%%

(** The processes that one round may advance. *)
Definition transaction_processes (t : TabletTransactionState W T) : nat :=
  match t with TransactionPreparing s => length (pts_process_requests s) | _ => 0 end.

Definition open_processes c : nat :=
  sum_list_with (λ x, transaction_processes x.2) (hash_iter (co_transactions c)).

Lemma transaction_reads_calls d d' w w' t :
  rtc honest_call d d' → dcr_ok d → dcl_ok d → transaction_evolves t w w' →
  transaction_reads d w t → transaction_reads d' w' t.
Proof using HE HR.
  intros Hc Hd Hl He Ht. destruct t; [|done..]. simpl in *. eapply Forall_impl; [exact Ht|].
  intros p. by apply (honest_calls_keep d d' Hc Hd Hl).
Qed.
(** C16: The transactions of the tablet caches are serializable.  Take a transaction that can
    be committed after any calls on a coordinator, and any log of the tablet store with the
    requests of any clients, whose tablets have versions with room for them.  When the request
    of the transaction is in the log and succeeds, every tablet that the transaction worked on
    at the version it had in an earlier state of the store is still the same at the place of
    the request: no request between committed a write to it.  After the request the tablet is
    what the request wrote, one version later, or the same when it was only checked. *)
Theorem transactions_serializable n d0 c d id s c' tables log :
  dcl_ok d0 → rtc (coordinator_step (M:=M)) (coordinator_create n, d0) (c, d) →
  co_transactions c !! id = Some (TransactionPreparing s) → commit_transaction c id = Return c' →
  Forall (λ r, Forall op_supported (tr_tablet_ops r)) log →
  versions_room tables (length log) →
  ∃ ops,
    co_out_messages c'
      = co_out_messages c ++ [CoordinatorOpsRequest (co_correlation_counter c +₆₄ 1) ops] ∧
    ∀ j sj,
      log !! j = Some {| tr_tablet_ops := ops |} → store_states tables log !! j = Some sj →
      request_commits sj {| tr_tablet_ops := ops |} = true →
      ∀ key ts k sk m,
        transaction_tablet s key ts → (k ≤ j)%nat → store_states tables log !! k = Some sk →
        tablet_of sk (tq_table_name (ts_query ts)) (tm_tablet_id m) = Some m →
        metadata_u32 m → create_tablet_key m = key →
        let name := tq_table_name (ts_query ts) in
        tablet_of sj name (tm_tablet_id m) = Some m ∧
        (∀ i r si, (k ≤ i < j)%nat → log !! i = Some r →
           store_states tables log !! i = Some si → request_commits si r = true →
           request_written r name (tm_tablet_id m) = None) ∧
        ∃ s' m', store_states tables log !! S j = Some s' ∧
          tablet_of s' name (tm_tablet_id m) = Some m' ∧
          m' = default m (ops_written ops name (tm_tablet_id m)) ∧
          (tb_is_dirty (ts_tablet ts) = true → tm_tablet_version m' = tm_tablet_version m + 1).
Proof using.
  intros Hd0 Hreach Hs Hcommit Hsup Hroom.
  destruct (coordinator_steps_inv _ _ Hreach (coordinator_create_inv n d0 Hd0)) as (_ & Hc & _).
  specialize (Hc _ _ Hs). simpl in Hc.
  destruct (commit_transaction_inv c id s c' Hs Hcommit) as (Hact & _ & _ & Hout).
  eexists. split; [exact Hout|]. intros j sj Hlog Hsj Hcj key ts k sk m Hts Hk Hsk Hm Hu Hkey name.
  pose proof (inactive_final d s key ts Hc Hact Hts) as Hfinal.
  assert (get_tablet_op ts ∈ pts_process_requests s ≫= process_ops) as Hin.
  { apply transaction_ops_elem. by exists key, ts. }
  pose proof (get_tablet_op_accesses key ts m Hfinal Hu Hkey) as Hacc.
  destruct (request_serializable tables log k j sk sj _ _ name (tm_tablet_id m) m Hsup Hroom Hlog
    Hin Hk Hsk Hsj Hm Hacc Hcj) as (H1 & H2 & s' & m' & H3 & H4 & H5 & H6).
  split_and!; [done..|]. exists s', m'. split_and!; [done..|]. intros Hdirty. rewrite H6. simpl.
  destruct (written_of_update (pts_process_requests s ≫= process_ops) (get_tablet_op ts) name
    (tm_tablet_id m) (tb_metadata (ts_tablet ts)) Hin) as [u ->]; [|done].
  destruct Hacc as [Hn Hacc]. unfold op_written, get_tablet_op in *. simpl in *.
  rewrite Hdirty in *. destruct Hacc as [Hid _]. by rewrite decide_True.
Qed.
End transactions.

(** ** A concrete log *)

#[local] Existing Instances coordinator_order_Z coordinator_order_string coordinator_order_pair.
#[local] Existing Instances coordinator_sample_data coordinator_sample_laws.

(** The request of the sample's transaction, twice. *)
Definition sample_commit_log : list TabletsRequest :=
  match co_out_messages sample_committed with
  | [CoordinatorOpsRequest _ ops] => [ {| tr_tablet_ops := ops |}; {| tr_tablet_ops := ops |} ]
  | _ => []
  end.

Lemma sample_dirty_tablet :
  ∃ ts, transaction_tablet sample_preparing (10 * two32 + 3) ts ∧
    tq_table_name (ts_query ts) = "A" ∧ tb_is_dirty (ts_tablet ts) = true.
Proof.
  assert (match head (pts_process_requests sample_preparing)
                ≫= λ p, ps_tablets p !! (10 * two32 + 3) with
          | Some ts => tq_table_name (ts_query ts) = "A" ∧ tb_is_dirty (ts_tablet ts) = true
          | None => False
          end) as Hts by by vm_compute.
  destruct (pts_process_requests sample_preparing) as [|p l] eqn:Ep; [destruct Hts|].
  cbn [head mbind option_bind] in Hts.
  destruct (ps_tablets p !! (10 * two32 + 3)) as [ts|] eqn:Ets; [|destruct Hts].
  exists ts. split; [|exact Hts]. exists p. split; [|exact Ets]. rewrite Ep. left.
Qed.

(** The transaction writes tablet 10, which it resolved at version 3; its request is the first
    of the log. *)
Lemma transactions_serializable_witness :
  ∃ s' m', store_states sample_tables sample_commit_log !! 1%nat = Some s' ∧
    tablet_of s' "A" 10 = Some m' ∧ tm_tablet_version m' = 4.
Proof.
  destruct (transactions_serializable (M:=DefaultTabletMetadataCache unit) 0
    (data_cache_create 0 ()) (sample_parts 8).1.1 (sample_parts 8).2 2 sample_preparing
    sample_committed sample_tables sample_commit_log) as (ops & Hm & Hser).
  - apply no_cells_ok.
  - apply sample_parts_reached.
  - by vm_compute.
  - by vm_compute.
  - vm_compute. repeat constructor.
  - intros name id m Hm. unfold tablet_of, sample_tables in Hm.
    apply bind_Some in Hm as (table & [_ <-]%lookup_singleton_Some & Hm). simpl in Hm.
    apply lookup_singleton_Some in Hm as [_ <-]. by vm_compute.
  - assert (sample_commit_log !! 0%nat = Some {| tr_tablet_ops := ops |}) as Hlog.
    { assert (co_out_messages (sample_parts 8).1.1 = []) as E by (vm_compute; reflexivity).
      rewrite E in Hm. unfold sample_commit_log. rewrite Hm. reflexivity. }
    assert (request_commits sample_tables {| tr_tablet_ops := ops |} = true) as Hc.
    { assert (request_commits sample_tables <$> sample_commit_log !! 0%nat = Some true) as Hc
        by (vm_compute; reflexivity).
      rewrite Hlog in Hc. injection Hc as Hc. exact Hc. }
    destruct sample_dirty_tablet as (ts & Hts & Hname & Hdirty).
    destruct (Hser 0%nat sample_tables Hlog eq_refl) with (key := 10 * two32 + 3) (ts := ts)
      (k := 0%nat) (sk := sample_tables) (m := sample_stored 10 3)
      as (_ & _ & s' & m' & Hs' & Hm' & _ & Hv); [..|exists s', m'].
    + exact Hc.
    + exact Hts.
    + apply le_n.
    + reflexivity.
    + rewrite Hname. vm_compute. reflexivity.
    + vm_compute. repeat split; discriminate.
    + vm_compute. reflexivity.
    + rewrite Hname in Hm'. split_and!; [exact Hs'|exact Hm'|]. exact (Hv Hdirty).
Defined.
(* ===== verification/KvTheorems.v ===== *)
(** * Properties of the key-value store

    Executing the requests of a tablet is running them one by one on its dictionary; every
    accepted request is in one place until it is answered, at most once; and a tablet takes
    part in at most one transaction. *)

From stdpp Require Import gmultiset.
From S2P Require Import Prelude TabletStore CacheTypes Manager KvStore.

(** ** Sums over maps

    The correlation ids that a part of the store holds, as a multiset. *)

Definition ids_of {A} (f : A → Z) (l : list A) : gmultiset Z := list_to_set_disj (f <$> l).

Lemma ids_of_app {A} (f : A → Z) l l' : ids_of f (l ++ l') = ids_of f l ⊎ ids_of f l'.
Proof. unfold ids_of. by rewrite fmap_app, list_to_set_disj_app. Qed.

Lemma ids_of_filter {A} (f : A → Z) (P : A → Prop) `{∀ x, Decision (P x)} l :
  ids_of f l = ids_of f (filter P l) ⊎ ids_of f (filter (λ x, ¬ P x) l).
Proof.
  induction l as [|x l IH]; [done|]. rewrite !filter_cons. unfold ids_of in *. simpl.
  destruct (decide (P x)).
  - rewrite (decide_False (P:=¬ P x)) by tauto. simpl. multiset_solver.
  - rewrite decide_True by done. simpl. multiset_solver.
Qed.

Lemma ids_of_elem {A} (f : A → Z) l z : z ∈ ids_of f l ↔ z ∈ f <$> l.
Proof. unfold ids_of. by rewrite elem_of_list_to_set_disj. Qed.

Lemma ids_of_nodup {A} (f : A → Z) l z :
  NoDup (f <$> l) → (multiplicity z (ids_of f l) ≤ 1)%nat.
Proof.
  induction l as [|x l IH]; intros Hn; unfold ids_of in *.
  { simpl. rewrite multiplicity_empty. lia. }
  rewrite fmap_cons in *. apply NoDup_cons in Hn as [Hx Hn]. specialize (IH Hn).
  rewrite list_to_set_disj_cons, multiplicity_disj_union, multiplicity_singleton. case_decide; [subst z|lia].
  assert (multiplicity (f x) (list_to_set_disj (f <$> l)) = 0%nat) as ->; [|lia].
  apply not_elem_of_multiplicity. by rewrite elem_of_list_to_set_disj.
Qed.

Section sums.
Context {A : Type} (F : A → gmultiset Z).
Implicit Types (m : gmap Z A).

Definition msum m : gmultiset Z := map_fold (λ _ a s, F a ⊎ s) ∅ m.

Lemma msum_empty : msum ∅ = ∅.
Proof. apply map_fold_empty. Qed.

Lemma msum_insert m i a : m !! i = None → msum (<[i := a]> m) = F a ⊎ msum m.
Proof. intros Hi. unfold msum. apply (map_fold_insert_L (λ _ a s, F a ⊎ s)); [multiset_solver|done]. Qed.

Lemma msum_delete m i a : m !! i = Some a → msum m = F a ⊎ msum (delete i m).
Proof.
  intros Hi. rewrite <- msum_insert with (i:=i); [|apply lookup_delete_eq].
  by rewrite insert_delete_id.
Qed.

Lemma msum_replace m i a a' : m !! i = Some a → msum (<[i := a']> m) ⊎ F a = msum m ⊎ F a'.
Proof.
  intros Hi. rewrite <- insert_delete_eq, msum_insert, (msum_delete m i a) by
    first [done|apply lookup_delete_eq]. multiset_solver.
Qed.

%%

* **What needs to be done**
Set down, exactly as they stand above, the lines starting with the line with "ts) = true." and going on through the line with "ts => tq_table_name", and no others.

* **Solution to this problem**
    tq_table_name (ts_query ts) = "A" ∧ tb_is_dirty (ts_tablet ts) = true.
Proof.
  assert (match head (pts_process_requests sample_preparing)
                ≫= λ p, ps_tablets p !! (10 * two32 + 3) with
          | Some ts => tq_table_name (ts_query ts) = "A" ∧ tb_is_dirty (ts_tablet ts) = true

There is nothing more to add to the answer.